The new World of Coca-Cola showcase in Atlanta is putting the wonders of automation on display for public consumption. At the new tourist facility, which officially opened May 24, 2007, visitors can see depalletizing and packaging robots, a clean in place system, machine vision systems, and blending/filling operations in action.

By Brandon Henning, GE Fanuc Automation September 1, 2007

The new World of Coca-Cola showcase in Atlanta is putting the wonders of automation on display for public consumption. At the new tourist facility, which officially opened May 24, 2007, visitors can see depalletizing and packaging robots, a clean in place system, machine vision systems, and blending/filling operations in action.

“The new World of Coca-Cola is a physical expression of everything Coca-Cola is,” Coca-Cola chairman and CEO Neville Isdell said at the opening ceremonies for the new center. The building holds three theaters, over 1,000 Coca-Cola artifacts never seen by the public, and Bottle Works, a fully-functioning bottling line.

Visitors get an up-close, behind-the-scenes look at how Coca-Cola is made and packaged. At Bottle Works, guests have the opportunity to wander through the bottling plant via a glass tunnel. A “ghost” image appears on the walls to explain what’s happening behind the glass.

The tour starts with the clean in place unit that sends sanitizer and 180°F water to all the equipment in the bottling line to clean the interiors of pipes and machinery when Coke is not being made. Visitors then see where water is filtered and cleaned with a multi-barrier treatment system to ensure its quality. The next step is the syrup tank, which stores up to 1,000 gallons of syrup, enough to make approximately 104,000 8-ounce bottles of Coke.

Moving through the process, visitors see a packaging robot unique to Bottle Works which unloads empty bottles and puts them into production to be filled and stacks simulation bottles as they come off the line. A machine vision system in the bottle inspector then takes a picture of every bottle to examine its interior for defects. Any bottle that does not meet quality standards is rejected and the rest move on to be rinsed.

The bottle rinser fills bottles with de-ionized, filtered air, which breaks the static charge and removes any particles that may cling to the bottles. The blender, or proportioner, is next on the tour, showing where the syrup and treated water are mixed together in accurately measured ratios. The filtered carbon dioxide is added to create the finished beverage here as well. The bottles move on to the laser coder where the bottles are dated, and then to the fill-level inspector and fill capper. The final stage of the tour is the quality assurance lab where randomly selected bottles of Coke are tested for taste, amount of sweetener and CO2, and application of the cap.

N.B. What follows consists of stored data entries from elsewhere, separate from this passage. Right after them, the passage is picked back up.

(** The component states in which the read loop is suspended. *)
Fixpoint read_loop_suspended (s0 : Sys) (reader : ReadableStream)
  (parts : list JS.Value) : list State :=
  match reader with
  | chunk value rest =>
      decoder_ui s0 parts
      :: read_loop_suspended s0 rest (parts ++ chunk_textParts value)%list
  | _ => [decoder_ui s0 parts]
  end.

End Carried.

(** An id that can be given to a new message of the store [ms]. *)
Definition fresh_id (i : string) (ms : list Message) : Prop :=
  i <> EmptyString /\ ~ In i (map id ms).

(** *** Streams made of whole lines *)

(** The lines a well-formed event stream is made of. *)
Inductive Line : Type :=
| fragment_record (jsonStr : string) (parsed : JS.Value) (fragment : string)
| metadata_record (jsonStr : string) (parsed : JS.Value)
| malformed_record (jsonStr : string)
| heartbeat (blank : string)
| other_line (line : string).

Definition line_text (l : Line) : string :=
  match l with
  | fragment_record jsonStr _ _ => "data: " ++ jsonStr
  | metadata_record jsonStr _ => "data: " ++ jsonStr
  | malformed_record jsonStr => "data: " ++ jsonStr
  | heartbeat blank => "data: " ++ blank
  | other_line line => line
  end.

(** What makes a line the kind of line it is called. *)
Definition line_wf (env : Env) (l : Line) : Prop :=
  one_line (line_text l) = true /\
  match l with
  | fragment_record jsonStr parsed fragment =>
      JS.trim jsonStr <> EmptyString /\
      JSON_parse env (JS.trim jsonStr) = inr parsed /\
      textPart_of parsed = inr (Some (JS.Str fragment)) /\
      fragment <> EmptyString
  | metadata_record jsonStr parsed =>
      JSON_parse env (JS.trim jsonStr) = inr parsed /\
      match textPart_of parsed with
      | inr textPart => JS.truthy textPart = false
      | inl _ => True
      end
  | malformed_record jsonStr =>
      exists err, JSON_parse env (JS.trim jsonStr) = inl err
  | heartbeat blank => JS.trim blank = EmptyString
  | other_line line => JS.startsWith line "data: " = false
  end.

Definition line_fragment (l : Line) : list string :=
  match l with
  | fragment_record _ _ fragment => [fragment]
  | _ => []
  end.

(** A chunk that carries whole lines, each ended by a line feed. *)
Definition chunk_text (lines : list Line) : string :=
  concat_strings (map (fun l => line_text l ++ String JS.LF EmptyString) lines).

Definition chunk_fragments (lines : list Line) : list string :=
  flat_map line_fragment lines.

(** The stream that delivers the given chunk texts and then ends. *)
Definition stream_of_texts (values : list string) : ReadableStream :=
  fold_right chunk done values.

Definition stream_of (chunks : list (list Line)) : ReadableStream :=
  stream_of_texts (map chunk_text chunks).

Definition stream_fragments (chunks : list (list Line)) : list string :=
  flat_map chunk_fragments chunks.

(** *** Submissions *)

(** The guard of line 126 lets the submission through. *)
Definition accepted (st : State) : Prop :=
  isLoading st = false /\
  (JS.trim (input st) <> EmptyString \/ file st <> None).

(** The outcome of the extraction step (lines 131-146): the empty text
    when no file is attached. *)
Definition extraction (env : Env) (st : State) : JS.Result string :=
  match file st with
  | Some f => parsePdf env f
  | None => inr EmptyString
  end.

(** The message of the user that a submission made in state [st] appends. *)
Definition userMessage (env : Env) (st : State) : Message :=
  {| id := randomUUID env 0; role := user; content := userMessage_content st |}.

(** The string ends with a line feed. *)
Definition ends_with_LF (s : string) : Prop :=
  exists a, s = a ++ String JS.LF EmptyString.

(** The state shown while a submission made in state [st] is busy with
    the attached file. *)
Definition extracting (st : State) : State :=
  {| messages := messages st; input := input st; file := file st;
     isLoading := true; error := None |}.

(** The state shown while the request is under way. *)
Definition awaiting_response (env : Env) (st : State) : State :=
  {| messages := (messages st ++ [userMessage env st])%list;
     input := EmptyString; file := None; isLoading := true; error := None |}.

(** The system when [fetch] has settled. *)
Definition dispatched (env : Env) (st : State) (pdfText : string) : Sys :=
  {| ui := awaiting_response env st;
     uuid_calls := 1;
     posted := [chatHistory (messages st) (apiRequestText st pdfText)];
     suspended :=
       (match file st with Some _ => [extracting st] | None => [] end
        ++ [awaiting_response env st])%list |}.

(** The message that reports a failure. *)
Definition failure_turn (i : string) (err : JS.Thrown) : Message :=
  {| id := i; role := assistant;
     content := "Sorry, something went wrong: "
                ++ message_or err "An unknown error occurred." |}.

(** The state a submission ends in when it fails with [err] before any
    text part has arrived. *)
Definition failed_early (env : Env) (st : State) (err : JS.Thrown) : State :=
  {| messages :=
       (messages st
        ++ [userMessage env st; failure_turn (randomUUID env 1) err])%list;
     input := EmptyString;
     file := None;
     isLoading := false;
     error := Some (message_or err "An unknown error occurred.") |}.

(** *** What decoding leaves alone *)

(** From [s] to [s'] no request was posted, the busy flag did not change,
    and the states shown in between had the same busy flag. *)
Definition steady (s s' : Sys) : Prop :=
  posted s' = posted s /\
  isLoading (ui s') = isLoading (ui s) /\
  exists more,
    suspended s' = (suspended s ++ more)%list /\
    Forall (fun shown => isLoading shown = isLoading (ui s)) more.

Definition keeps {A : Type} (m : M A) : Prop :=
  forall s, steady s (fst (m s)).

(** The two systems differ at most in the states recorded at the
    suspension points. *)
Definition same_but_shown (s s' : Sys) : Prop :=
  ui s = ui s' /\ uuid_calls s = uuid_calls s' /\ posted s = posted s'.

(** *** Pages of a document *)

(** Page [k] of the document can be read and its text items are
    [fragments]. *)
Definition page_yields (pdf : PDFDocumentProxy) (k : nat)
  (fragments : list string) : Prop :=
  exists page textContent,
    getPage pdf k = inr page /\
    getTextContent page = inr textContent /\
    map str (items textContent) = fragments.

(** Page [k] of the document cannot be read: fetching it fails, or
    extracting its text does. *)
Definition page_fails (pdf : PDFDocumentProxy) (k : nat) : Prop :=
  (exists err, getPage pdf k = inl err) \/
  (exists page err, getPage pdf k = inr page /\ getTextContent page = inl err).

(** The text of one page: its fragments joined by single spaces, then a
    line feed. *)
Definition page_text (fragments : list string) : string :=
  JS.join " " fragments ++ String JS.LF EmptyString.

(** *** What a submission does to the store *)

(** The message [m'] stands where [m] stood: same id, same role, and the
    same content unless its id is one drawn at the [n]-th call of
    [crypto.randomUUID] or later. *)
Definition same_slot (env : Env) (n : nat) (m m' : Message) : Prop :=
  id m' = id m /\
  role m' = role m /\
  (content m' = content m \/ exists k, n <= k /\ id m = randomUUID env k).

(** From [s] to [s'] the store has kept its messages in their slots and
    has gained one message for each id drawn, in the order of drawing;
    input, attachment, busy flag and requests posted are as they were. *)
Definition appends (env : Env) (n : nat) (s s' : Sys) : Prop :=
  input (ui s') = input (ui s) /\
  file (ui s') = file (ui s) /\
  isLoading (ui s') = isLoading (ui s) /\
  exists olds added,
    messages (ui s') = (olds ++ added)%list /\
    Forall2 (same_slot env n) (messages (ui s)) olds /\
    map id added = map (randomUUID env) (seq (uuid_calls s) (List.length added)) /\
    uuid_calls s' = uuid_calls s + List.length added.

(** The id of the assistant message, if the loop has one, was drawn at
    the [n]-th call or later. *)
Definition drawn_since (env : Env) (n : nat) (l : Locals) : Prop :=
  match assistantMessageId l with
  | None => True
  | Some i => exists k, n <= k /\ i = randomUUID env k
  end.

(** How decoding a response ends: as the stream does, or with the error
    thrown for a response that is no success with a body. *)
Definition response_result (env : Env) (response : Response) : JS.Result unit :=
  match ok response, body response with
  | true, Some reader => stream_end reader
  | _, _ =>
      inl match json response with
          | inl rejected => rejected
          | inr errorBody => apiError env response errorBody
          end
  end.

(** How the [try] block ends for the posted [contents]. *)
Definition transport_result (env : Env) (contents : list Api.Content)
  : JS.Result unit :=
  match fetch env contents with
  | inl err => inl err
  | inr response => response_result env response
  end.

(** The stream that delivers the given chunk texts and then fails. *)
Definition failing_stream (values : list string) (err : JS.Thrown)
  : ReadableStream :=
  fold_right chunk (read_error err) values.

(** How many ids the read loop can still draw when every id drawn is a
    non-empty string: one while the assistant message has no id. *)
Definition draws_left (l : Locals) : nat :=
  match assistantMessageId l with
  | Some i => if JS.truthy_string i then 0 else 1
  | None => 1
  end.

(** The attached file, if there is one, is declared a PDF document. *)
Definition pdf_only (st : State) : Prop :=
  match file st with
  | Some f => type f = "application/pdf"
  | None => True
  end.

(** A line ended by a carriage return, as in a stream framed with CR LF. *)
Definition CR : ascii := "013"%char.

Definition with_CR (line : string) : string := line ++ String CR EmptyString.

(** ** Sample data *)

Module Sample.

Definition DQ : string := String "034"%char EmptyString.

Definition NL : string := String JS.LF EmptyString.

Definition quoted (s : string) : string := DQ ++ s ++ DQ.

(** The JSON text of a stream event that carries the text [t] (for a [t]
    that needs no escaping), and the value JSON.parse gives for it. *)
Definition event_json (t : string) : string :=
  "{" ++ quoted "candidates" ++ ":[{" ++ quoted "content" ++ ":{"
  ++ quoted "parts" ++ ":[{" ++ quoted "text" ++ ":" ++ quoted t ++ "}]}}]}".

Definition event_value (t : string) : JS.Value :=
  JS.Obj [("candidates",
           JS.Arr [JS.Obj [("content",
                            JS.Obj [("parts",
                                     JS.Arr [JS.Obj [("text", JS.Str t)]])])]])].

(** An event without a text part. *)
Definition usage_json : string := "{" ++ quoted "usageMetadata" ++ ":{}}".

Definition usage_value : JS.Value := JS.Obj [("usageMetadata", JS.Obj [])].

(** An event text cut short. *)
Definition truncated_json : string :=
  "{" ++ quoted "candidates" ++ ":[{" ++ quoted "content".

(** The body of an error response. *)
Definition error_value : JS.Value :=
  JS.Obj [("error", JS.Obj [("message", JS.Str "API key not valid.")])].

(** JSON.parse on the texts used below: it agrees with the real one on
    every text it is given here. *)
Definition parse (s : string) : JS.Result JS.Value :=
  if String.eqb s (event_json "Hel") then inr (event_value "Hel")
  else if String.eqb s (event_json "lo") then inr (event_value "lo")
  else if String.eqb s (event_json "Hello") then inr (event_value "Hello")
  else if String.eqb s usage_json then inr usage_value
  else inl (JS.Error "Unexpected end of JSON input").

Definition two_pages : PDFDocumentProxy :=
  {| numPages := 2;
     getPage := fun i =>
       match i with
       | 1 => inr {| getTextContent :=
                       inr {| items := [ {| str := "Dear" |}; {| str := "reader," |} ] |} |}
       | 2 => inr {| getTextContent := inr {| items := [ {| str := "bye." |} ] |} |}
       | _ => inl (JS.Error "Invalid page request")
       end |}.

(** A document whose second page cannot be read. *)
Definition broken_page : PDFDocumentProxy :=
  {| numPages := 3;
     getPage := fun i =>
       match i with
       | 2 => inr {| getTextContent := inl (JS.Error "Bad page") |}
       | _ => inr {| getTextContent := inr {| items := [ {| str := "text" |} ] |} |}
       end |}.

Definition lib : PdfJsLib :=
  {| getDocument := fun data =>
       match data with
       | [Byte.x01] => inr two_pages
       | [Byte.x02] => inr broken_page
       | _ => inl (JS.Error "Invalid PDF structure.")
       end |}.

Definition letter : File := {| name := "letter.pdf"; type := "application/pdf" |}.

Definition damaged : File := {| name := "damaged.pdf"; type := "application/pdf" |}.

Definition junk : File := {| name := "junk.pdf"; type := "application/pdf" |}.

(** A platform whose [fetch] settles to [outcome]. *)
Definition env (outcome : JS.Result Response) : Env :=
  {| JSON_parse := parse;
     Number_toString := fun _ => "0";
     randomUUID := fun n => "uuid-" ++ JS.nat_toString n;
     pdfjsLib := Some lib;
     readAsArrayBuffer := fun f =>
       if String.eqb (name f) "letter.pdf" then onload (Some [Byte.x01])
       else if String.eqb (name f) "damaged.pdf" then onload (Some [Byte.x02])
       else onload (Some []);
     fetch := fun _ => outcome |}.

Some parts of Bottle Works cannot be found in a typical bottling plant. This bottling line was designed to fill 20 bottles every minute, making it easier for visitors to observe the process, but some bottling plants have lines that are capable of filling more than 2,200 cans a minute. Even at a slow rate of speed, Bottle Works produces more Coke than is needed at the new World of Coca-Cola. At certain times of the day visitors may see bottles being emptied and a caramel colored liquid being recirculated, which means that the line is in simulation mode.

GE Fanuc provided software and services to support a comprehensive plant intelligence solution for Bottle Works. The system includes all of the functional elements found in Coca-Cola’s most advanced bottling plants globally.

Behind the scenes, the GE Fanuc professional services team used a modular production management solution that provides critical process and quality information to supervisors and technicians responsible for operation of the bottling line in a high-availability environment. “The chief requirement of the system was very high availability, because the plant at the new World of Coca-Cola is open 10 hours a day 363 days a year,” said Dan McGuire, senior project manager for GE Fanuc global professional services. “Built-in iFix redundancy is a key component and advantage.”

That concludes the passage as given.